• Instructions for the task
Using the material below, print the line that contains "- The relational", the line that contains "characters written to", and every line in between, exactly and nothing else.

• Entries provided

(** * db_operations.py: dump transfer pipeline

    A shallow embedding of [src/db_operations.py] (connection retry, dump
    import and export, archive packaging, chunked multi-worker import) and
    the properties of it stated in the specification.

    Conventions of the embedding.
    - Python [str] is [string]; a character is a code point below 256, so
      the whitespace of [str.strip] is the Latin-1 whitespace.
    - The relational engine (the [mariadb] connector and the server behind
      it) and the [zipfile] library are external: they are parameters, the
      records [Engine] and [ZipLib].
    - Effects are threaded through a [world]: the engine state, the file
      system, and a chronological [trace] of the calls made to the outside
      (connect, execute, sleep, print, remove, ...).
    - The file system is the one of a POSIX system: a file holds the
      characters written to it, a text-mode read gives them with
      universal newlines, and the messages of the errors are those of the
      C library, with the path shown as [repr] prints it.
    - Exceptions are values: a computation returns [Ok a] or [Raise e]. *)

From Stdlib Require Import ZArith Ascii String List Lia DecimalString DecimalZ DecimalPos.
From stdpp Require Import base option list gmap strings.

Local Open Scope string_scope.
Local Open Scope Z_scope.
Local Open Scope list_scope.

(** ** Python strings *)

Module PyStr.

(** [sep.join(parts)] *)
Fixpoint join (sep : string) (parts : list string) : string :=
  match parts with
  | [] => ""
  | [p] => p
  | p :: rest => p +:+ sep +:+ join sep rest
  end.

(** [s.split(sep)] for a one-character separator: every occurrence cuts,
    and a text with n separators gives n+1 pieces (possibly empty). *)
Fixpoint split (sep : ascii) (s : string) : list string :=
  match s with
  | EmptyString => [""]
  | String c s' =>
      if Ascii.eqb c sep then "" :: split sep s'
      else match split sep s' with
           | piece :: rest => String c piece :: rest
           | [] => [String c ""]
           end
  end.

(** [c.isspace()] on code points below 256:
    TAB LF VT FF CR, FS GS RS US, SPACE, NEL (0x85), NBSP (0xA0). *)
Definition isspace (c : ascii) : bool :=
  let n := N_of_ascii c in
  ((9 <=? n) && (n <=? 13) || (28 <=? n) && (n <=? 32)
   || (n =? 133) || (n =? 160))%N.

(** [s.strip() == ''] *)
Fixpoint blank (s : string) : bool :=
  match s with
  | EmptyString => true
  | String c s' => isspace c && blank s'
  end.

(** truthiness of [s.strip()] *)
Definition strip_truthy (s : string) : bool := negb (blank s).

(** [s.replace(old, new)] for a one-character [old] *)
Fixpoint replace (old : ascii) (new : string) (s : string) : string :=
  match s with
  | EmptyString => ""
  | String c s' =>
      if Ascii.eqb c old then new +:+ replace old new s'
      else String c (replace old new s')
  end.

(** [c in s] for a character *)
Fixpoint contains (c : ascii) (s : string) : bool :=
  match s with
  | EmptyString => false
  | String d s' => Ascii.eqb d c || contains c s'
  end.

• Solved problem
    - The relational engine (the [mariadb] connector and the server behind
      it) and the [zipfile] library are external: they are parameters, the
      records [Engine] and [ZipLib].
    - Effects are threaded through a [world]: the engine state, the file
      system, and a chronological [trace] of the calls made to the outside
      (connect, execute, sleep, print, remove, ...).
    - The file system is the one of a POSIX system: a file holds the
      characters written to it, a text-mode read gives them with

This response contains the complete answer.